El desarrollo armónico de una sociedad exige reducir esa desigualdad. Eliminarla sería imposible: siempre habrá diferencias de aptitudes, méritos, responsabilidad, riesgos, edades o región geográfica.
Para reducir la inequidad injustificada sirve, ente otros medios, la política tributaria. Pero aplicarla exige planificación y tiempo. Improvisada o a destiempo, sería contraproducente. Afectar o anular la rentabilidad de los sectores con mayor capacidad de invertir, provocaría una veloz caída del producto y el empleo.
La justicia social suele ser mera retórica en los discursos políticos.
Los gobiernos populistas creen resolver el problema haciendo que el Estado pague a los trabajadores un suplemento de sus salarios, a cambio de nada. Crean subsidios y planes de asistencia sin contrapartida. A medida que pasa el tiempo la “caja” se va vaciando y, cuando el dinero se termina, el generoso gobierno (o el infortunado que lo suceda) se verá obligado a hacer ajustes que temporalmente aumentan la pobreza.
Reducir en serio la desigualdad es una tarea muy compleja, que demanda una poderosa ingeniería política. Hay que llevar adelante programas eficaces de largo plazo, y esto choca contra la aspiración de resultados inmediatos.
Las dificultades de llevar a cabo esa política, sin embargo no deberían provocar una autoextorsión.
Hay que estrechar la brecha, pero con pericia. Modificar el régimen impositivo con láser, no con tijera, desalentar las inversiones improductivas y reducir márgenes de ganancia sin afectar la competitividad.
Es posible que en el corto plazo esto produzca efectos contrarios a los buscados, por la reacción de los sectores de más altos ingresos, que puede afectar transitoriamente el crecimiento de la economía.
Al mismo tiempo se necesita un adecuado diseño presupuestario. Es necesario, por ejemplo, asegurar la calidad de la educación pública. Si la educación pública es mala y la privada buena, se incentiva la desigualdad y se fabrica pobreza.
Educación de calidad no es sólo ilustración.
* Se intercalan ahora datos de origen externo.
(** * PDF-chat-RAG: ingestion worker, embedding adapter and query endpoints

    A shallow embedding of [server/worker.js] (the BullMQ ingestion worker),
    [server/embedding-model.js] (the embedding adapter) and the two chat
    endpoints of the Express server, with the properties the specification
    states about them.

    The JavaScript code is asynchronous and talks to outside services (the
    file system and the PDF parser, the text splitter, the embedding
    provider, the vector index, the generation provider).  A handler is embedded as a program of a
    small free monad: every [await] of an outside call is a node of the
    program, an exception is a leaf, [try]/[catch] is a program transformer,
    and what the handler writes to the HTTP response is recorded as response
    actions.  Programs are run against an environment that answers the
    outside calls; the run records every call with its answer. *)

From Stdlib Require Import ZArith NArith List Lia Ascii DecimalString QArith.
From Stdlib Require Import Floats.SpecFloat.
From stdpp Require Import base option list strings gmap.

Set Warnings "-register-all".

(* ===================================================================== *)
(** ** JavaScript strings *)
(* ===================================================================== *)

(** A JavaScript string is a sequence of UTF-16 code units; [length],
    [substring] and [trim] all work on code units. *)
Abbreviation jstring := (list N).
Es el desarrollo de la voluntad de superación, la organización de la vida, el establecimiento de relaciones sociales provechosas, la capacidad de maximizar el uso del dinero y –según sea el monto de la mejora y la estabilidad de la moneda—ahorrar excedentes y multiplicar su valor.
Reestructurar el sistema impositivo y los presupuestos es enfrentarse con obstáculos y resistencias, y pagar costos políticos.
La búsqueda de réditos instantáneos, que le den popularidad, es la tentación de muchos gobiernos.
Eso no resuelve sino que incrementa la inequidad.
Publicado en Clarín el 10 de noviembre de 2019.